千歳市の支笏湖漁業協同組合(佐々木義朗組合長)は12日、今季のヒメマス(チップ)の稚魚放流を支笏湖の沖合で始めた。資源回復に向けた毎年の試みで、今年も約10日間かけて例年並みの計18万5000匹の稚魚を放つ計画だ。
稚魚は昨秋に取れた親魚から卵を採取し、人工授精で今年1月にふ化。おおむね6センチまで育ち、10日から個体識別のためのひれ切りを順次進めている。

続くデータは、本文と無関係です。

(* ===== verification/ShRun.v ===== *)
(** * What the shell starts (sh.c: runcmd)

    [tree] follows a program and all the processes it forks, against the file
    descriptors of the kernel: [open], [dup] and [pipe] take the lowest free
    descriptors of a table of NOFILE entries, [fork] copies the table, [exec]
    replaces the process.  The theorem says with which standard input, output
    and error every program of a command line is started. *)

From S2P Require Import Prelude CString Kstate Console Syscall User Utils Sh.

(** ** File descriptors *)

Inductive obj : Type :=
| Term                              (** what the shell itself was started with *)
| Named (file : list Z) (mode : Z)
| PipeIn (id : nat)                 (** the end a reader uses *)
| PipeOut (id : nat).

Definition fds : Type := list (option obj).
Definition std (i o e : obj) : fds := Some i :: Some o :: Some e :: replicate 13 None.

Fixpoint lowest (t : fds) : option nat :=
  match t with [] => None | None :: _ => Some O | Some _ :: t' => S <$> lowest t' end.
Definition take_fd (t : fds) (x : obj) : Z * fds :=
  match lowest t with Some i => (Z.of_nat i, <[i := Some x]> t) | None => (-1, t) end.
Definition fd_obj (t : fds) (fd : Z) : option obj := if fd <? 0 then None else mjoin (t !! Z.to_nat fd).

(** Open files of a process, and the number of pipes made so far. *)
Definition world : Type := fds * nat.

Section Tree.
(** Whether [open] succeeds. *)
Context (can_open : list Z → Z → bool).

(** The answers to the calls other than [fork], [exec] and [exit]. *)
Definition answer {B} (c : call B) (w : world) : B * world :=
  match c in call B return B * world with
  | Fork => (-1, w)
  | Wait => (1, w)
  | Wait2 => ((1, (0, 0, 0)), w)
  | Pipe =>
      let '(r, t1) := take_fd w.1 (PipeIn w.2) in
      let '(q, t2) := take_fd t1 (PipeOut w.2) in
      if (r <? 0) || (q <? 0) then ((-1, (0, 0)), w) else ((0, (r, q)), (t2, S w.2))
  | Write _ d => (Z.of_nat (length d), w)
  | Read _ _ => ((0, []), w)
  | Close fd => match fd_obj w.1 fd with Some _ => (0, (<[Z.to_nat fd := None]> w.1, w.2)) | None => (-1, w) end
  | Kill _ => (-1, w)
  | Exec _ _ => (-1, w)
  | Open path mode =>
      if can_open path mode then let '(fd, t) := take_fd w.1 (Named path mode) in (fd, (t, w.2)) else (-1, w)
  | Mknod _ _ _ => (-1, w)
  | Unlink _ => (-1, w)
  | Fstat _ => ((-1, mk_ustat 0 0 0 0 0), w)
  | Link _ _ => (-1, w)
  | Mkdir _ => (-1, w)
  | Chdir _ => (-1, w)
  | Dup fd => match fd_obj w.1 fd with Some x => let '(fd', t) := take_fd w.1 x in (fd', (t, w.2)) | None => (-1, w) end
  | Getpid => (1, w)
  | Sbrk _ => (-1, w)
  | Sleep _ => (0, w)
  | Uptime => (0, w)
  | Yield => (tt, w)
  | ChangePrio _ | LinkPtr _ _ | IntAt _ _ => (-1, w)
  | Peek _ | Poke _ _ | Inb _ | Outb _ _ => (None, w)
  end.

Definition exec_of {B} (c : call B) : option (list (list Z)) := match c with Exec _ argv => Some argv | _ => None end.
Definition fork_of {B} (c : call B) : option (Z → B) :=
  match c in call B return option (Z → B) with Fork => Some (fun pid => pid) | _ => None end.

(** A program started: its arguments and its descriptors. *)
Definition started : Type := list (list Z) * fds.

(** Every program started by [p] and its descendants; the child first. *)
Fixpoint tree {A} (p : prog A) (w : world) : nat * list started :=
  match p with
  | Ask c k =>
      match exec_of c with
      | Some argv => (w.2, [(argv, w.1)])
      | None =>
          match fork_of c with
          | Some pid =>
              let '(n, l) := tree (k (pid 0)) w in
              let '(n', l') := tree (k (pid 1)) (w.1, n) in
              (n', l ++ l')
          | None => let '(b, w') := answer c w in tree (k b) w'
          end
      end
  | _ => (w.2, [])
  end.

(** What a command means: its programs with their standard descriptors. *)
Fixpoint wiring (c : cmd (list Z)) (i o e : obj) (n : nat) : nat * list started :=
  match c with
  | ExecCmd [] => (n, [])
  | ExecCmd argv => (n, [(argv, std i o e)])
  | RedirCmd c file mode fd =>
      if can_open file mode then
        if fd =? 0 then wiring c (Named file mode) o e n else wiring c i (Named file mode) e n
      else (n, [])
  | PipeCmd l r =>
      let '(n', a) := wiring l i (PipeOut n) e (S n) in
      let '(n'', b) := wiring r (PipeIn n) o e n' in
      (n'', a ++ b)
  | ListCmd l r =>
      let '(n', a) := wiring l i o e n in
      let '(n'', b) := wiring r i o e n' in
      (n'', a ++ b)
  | BackCmd c => wiring c i o e n
  end.

(** *** Programs that never return, and programs that only write *)

Fixpoint never {A} (p : prog A) : Prop :=
  match p with Done _ => False | Ask c k => ∀ b, never (k b) | _ => True end.
Fixpoint writer {A} (p : prog A) : Prop :=
  match p with
  | Ask c k => (match c with Write _ _ => True | _ => False end) ∧ ∀ b, writer (k b)
  | _ => True
  end.

Lemma never_bind {A B} (p : prog A) (f : A → prog B) : (∀ a, never (f a)) → never (pbind p f).
Proof. intros Hf. induction p; cbn; auto. Qed.
Lemma never_bind_l {A B} (p : prog A) (f : A → prog B) : never p → never (pbind p f).
Proof. induction p; cbn; auto. done. Qed.
Lemma writer_bind {A B} (p : prog A) (f : A → prog B) : writer p → (∀ a, writer (f a)) → writer (pbind p f).
Proof. intros Hp Hf. induction p as [| |C c k IH| |]; cbn in *; auto. destruct Hp as [Hc Hk]. auto. Qed.

Lemma tree_never {A B} (p : prog A) (f : A → prog B) w : never p → tree (pbind p f) w = tree p w.
Proof.
  revert w. induction p as [a| |C c k IH| |]; intros w Hp; try done. cbn in *.
  destruct (exec_of c); [done|]. destruct (fork_of c) as [pid|].
  - rewrite IH by done. destruct (tree (k (pid 0)) w) as [n l]. by rewrite IH.
  - destruct (answer c w) as [b w']. by apply IH.
Qed.
Lemma tree_writer {A} (p : prog A) w : writer p → tree p w = (w.2, []).
Proof.
  revert w. induction p as [a| |C c k IH| |]; intros w Hp; try done. cbn in *. destruct Hp as [Hc Hk]. destruct c; try done.
  cbn. by apply IH.
Qed.

Lemma writer_each {X} (l : list X) body : (∀ x, writer (body x)) → writer (each l body).
Proof. intros H. induction l as [|x l IH]; [done|]. apply writer_bind; auto. Qed.
Lemma writer_putc fd c : writer (putc fd c).
Proof. done. Qed.
Lemma writer_printf fd fmt ap : writer (printf fd fmt ap).
Proof.
  unfold printf. generalize (chars fmt) false. intros l. revert ap. induction l as [|c l IH]; intros ap st; [done|]. cbn [printf_loop].
  assert (∀ c ap, writer (printf_item fd c ap)) as Hitem.
  { intros c' ap'. unfold printf_item, uprintint.
    repeat match goal with |- writer (if ?b then _ else _) => destruct b | |- writer (match ?a with _ => _ end) => destruct a end;
    first [exact I|repeat (apply writer_bind; [try (apply writer_each; intros); apply writer_putc|intros _]); exact I]. }
  destruct st; [apply writer_bind; auto|]. destruct (c =? 37); [auto|]. apply writer_bind; auto. apply writer_putc.
Qed.

#[local] Opaque printf.

Lemma runcmd_never c : never (runcmd c).
Proof.
  destruct c as [[|a0 argv]|c file mode fd|l r|l r|c]; cbn [runcmd];
    repeat first [exact I | apply never_bind; intros ? | destruct (_ <? 0) | match goal with a : Z * (Z * Z) |- _ => destruct a as [? [? ?]] end].
Qed.

(** A fork in the middle of a program. *)
Lemma tree_fork1 {A} (k : Z → prog A) w :
  tree (pid <- fork1 ;; k pid) w =
  let '(n, l) := tree (k 0) w in let '(n', l') := tree (k 1) (w.1, n) in (n', l ++ l').
Proof. done. Qed.

Lemma tree_redir {A} (k : Z → prog A) file mode fd i o e n : fd = 0 ∨ fd = 1 →
  tree (ask (Close fd) ;;; r <- ask (Open file mode) ;; k r) (std i o e, n) =
  if can_open file mode then tree (k fd) (if fd =? 0 then std (Named file mode) o e else std i (Named file mode) e, n)
  else tree (k (-1)) (<[Z.to_nat fd := None]> (std i o e), n).
Proof. intros [->| ->]; cbn; destruct (can_open file mode); reflexivity. Qed.

(** The table while the pipe is being set up. *)
Definition with_pipe (i o e : obj) (n : nat) : fds :=
  [Some i; Some o; Some e; Some (PipeIn n); Some (PipeOut n)] ++ replicate 11 None.
Lemma tree_pipe {A} (k : Z * (Z * Z) → prog A) i o e n :
  tree (a <- ask Pipe ;; k a) (std i o e, n) = tree (k (0, (3, 4))) (with_pipe i o e n, S n).
Proof. reflexivity. Qed.
Lemma tree_left {A} (p : prog unit) (k : unit → prog A) i o e n m : never p →
  tree (x <- (ask (Close 1) ;;; ask (Dup 4) ;;; ask (Close 3) ;;; ask (Close 4) ;;; p) ;; k x) (with_pipe i o e n, m) =
  tree p (std i (PipeOut n) e, m).
Proof. intros H. rewrite <- (tree_never p k) by done. reflexivity. Qed.
Lemma tree_right {A} (p : prog unit) (k : unit → prog A) i o e n m : never p →
  tree (x <- (ask (Close 0) ;;; ask (Dup 3) ;;; ask (Close 3) ;;; ask (Close 4) ;;; p) ;; k x) (with_pipe i o e n, m) =
  tree p (std (PipeIn n) o e, m).
Proof. intros H. rewrite <- (tree_never p k) by done. reflexivity. Qed.

Lemma runcmd_wiring c : std_redirs c → ∀ i o e n, tree (runcmd c) (std i o e, n) = wiring c i o e n.
Proof.
  induction c as [[|a0 argv]|c IH file mode fd|l IHl r IHr|l IHl r IHr|c IH]; intros Hs i o e n; cbn [runcmd wiring]; try done.
  - destruct Hs as [Hfd Hs]. rewrite tree_redir by done. destruct (can_open file mode).
    + destruct Hfd as [->| ->]; cbn [Z.ltb Z.compare Z.eqb]; rewrite tree_never by apply runcmd_never; apply (IH Hs).
    + by rewrite tree_writer by (apply writer_bind; [apply writer_printf|done]).
  - destruct Hs as [Hl Hr]. rewrite tree_pipe. cbn [fst snd Z.ltb Z.compare pbind]. rewrite tree_fork1. cbn [Z.eqb fst].
    rewrite tree_left, (IHl Hl) by apply runcmd_never. destruct (wiring l i (PipeOut n) e (S n)) as [n' a]. cbn [pbind].
    rewrite tree_fork1. cbn [Z.eqb fst]. rewrite tree_right, (IHr Hr) by apply runcmd_never.
    destruct (wiring r (PipeIn n) o e n') as [n'' b]. 
    transitivity (n'', a ++ b ++ []); [reflexivity|by rewrite app_nil_r].
  - destruct Hs as [Hl Hr]. rewrite tree_fork1. cbn [Z.eqb fst]. rewrite tree_never, (IHl Hl) by apply runcmd_never.
    destruct (wiring l i o e n) as [n' a]. cbn. rewrite tree_never, (IHr Hr) by apply runcmd_never. by destruct (wiring r i o e n').
  - rewrite tree_fork1. cbn [Z.eqb fst]. rewrite tree_never, (IH Hs) by apply runcmd_never. destruct (wiring c i o e n). cbn. by rewrite app_nil_r.
Qed.
End Tree.

Lemma std_redirs_map {V W} (f : V → W) c : std_redirs c → std_redirs (map_cmd f c).
Proof. induction c; cbn; naive_solver. Qed.
Lemma parsecmd_std_redirs line c : parsecmd line = Ok c → std_redirs c.
Proof.
  unfold parsecmd. intros ([c' ps] & H & E)%obind_Ok. destruct (negb _); [done|]. injection E as <-. apply std_redirs_map.
  by apply (proj1 (parse_good _ _) 0%nat (Nat.le_0_l _)) in H as [_ [_ ?]].
Qed.

(** C28. The child that the shell forks for a line never returns to the shell's
    loop, and starts exactly the programs of the parsed command, each with the
    standard input, output and error that the redirections and pipes around it
    ask for and with no other descriptor open: no end of a pipe leaks. *)
Theorem run_line_wiring can_open line c i o e n : parsecmd line = Ok c →
  never (run_line line) ∧ tree can_open (run_line line) (std i o e, n) = wiring can_open c i o e n.
Proof.
  intros H. unfold run_line. rewrite H. split; [apply runcmd_never|]. eapply runcmd_wiring, parsecmd_std_redirs, H.
Qed.
Lemma run_line_wiring_witness :
  tree (fun _ _ => true) (run_line (chars "cat < in | wc > out; ls &")) (std Term Term Term, O) =
  (1%nat, [([chars "cat"], std (Named (chars "in") O_RDONLY) (PipeOut 0) Term);
           ([chars "wc"], std (PipeIn 0) (Named (chars "out") (Z.lor O_WRONLY O_CREATE)) Term);
           ([chars "ls"], std Term Term Term)]).
Proof.
  refine (eq_trans (proj2 (run_line_wiring (fun _ _ => true) _ _ Term Term Term O _)) _); vm_compute; reflexivity.
Defined.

この日は湖畔のふ化場内で、ひれ切りが済んだ稚魚を同漁協職員が容器に移し、動力船ですぐに出発。魚の負担軽減のため容器に酸素を送るエアポンプも入れ、岸から約1キロ離れた地点で約1万8000匹の放流を開始した。
バケツで次々と湖面へ放つと稚魚は銀色の体をくねらせ、元気よく水底に消えていった。
同ふ化場の山田貴志場長(48)は「今年のチップ漁は大豊漁が間違いないくらい好調」と語り、「今年放流する稚魚も、昨年から餌を工夫し元気に育った。4年後の成長が楽しみ」と期待を込めた。